▶ [Directions]:
Exactly as they appear, copy the lines from the start of the entries below to the line containing "Definition u64 (x : Z) : Z := x mod 2 ^ 64.", both ends included.
─── Data extracts ───
(** * The FF-A memory-sharing proxy of the hypervisor

    A shallow embedding of the proxy that filters the FF-A calls of the host
    (the FF-A v1.0 proxy that follows include/trace/hooks/cgroup.h in the
    sources): [kvm_host_ffa_handler] and the functions below it.  The start-up
    negotiation, [hyp_ffa_init], is left out.

    The embedding is sequential: one call runs to completion on a [world]
    that holds the ownership record, the recorded host mailbox, the proxy's
    own mailbox, the downstream authority (the SPMD) and the traces of the
    calls made to the ownership engine and to the SPMD. *)

From Stdlib Require Import ZArith Lia ZifyBool Strings.Byte.
From stdpp Require Import base tactics option list list_numbers gmap.

Local Open Scope Z_scope.

(** ** Machine integers

    Registers are 64-bit; [DECLARE_REG(u32, ...)] truncates, a function that
    returns [int] truncates to 32 bits and reads the result as signed, and an
    [int] passed where a [u64] is expected is sign-extended. *)

Definition u32 (x : Z) : Z := x mod 2 ^ 32.
Definition u64 (x : Z) : Z := x mod 2 ^ 64.
Definition to_int (x : Z) : Z := (x + 2 ^ 31) mod 2 ^ 32 - 2 ^ 31.

(** [struct arm_smccc_res]: the four result registers of an SMC. *)
Record arm_smccc_res := SmcccRes { a0 : Z; a1 : Z; a2 : Z; a3 : Z }.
───
▶ [Expected answer]:
(** * The FF-A memory-sharing proxy of the hypervisor

    A shallow embedding of the proxy that filters the FF-A calls of the host
    (the FF-A v1.0 proxy that follows include/trace/hooks/cgroup.h in the
    sources): [kvm_host_ffa_handler] and the functions below it.  The start-up
    negotiation, [hyp_ffa_init], is left out.

    The embedding is sequential: one call runs to completion on a [world]
    that holds the ownership record, the recorded host mailbox, the proxy's
    own mailbox, the downstream authority (the SPMD) and the traces of the
    calls made to the ownership engine and to the SPMD. *)

From Stdlib Require Import ZArith Lia ZifyBool Strings.Byte.
From stdpp Require Import base tactics option list list_numbers gmap.

Local Open Scope Z_scope.

(** ** Machine integers

    Registers are 64-bit; [DECLARE_REG(u32, ...)] truncates, a function that
    returns [int] truncates to 32 bits and reads the result as signed, and an
    [int] passed where a [u64] is expected is sign-extended. *)

Definition u32 (x : Z) : Z := x mod 2 ^ 32.
Definition u64 (x : Z) : Z := x mod 2 ^ 64.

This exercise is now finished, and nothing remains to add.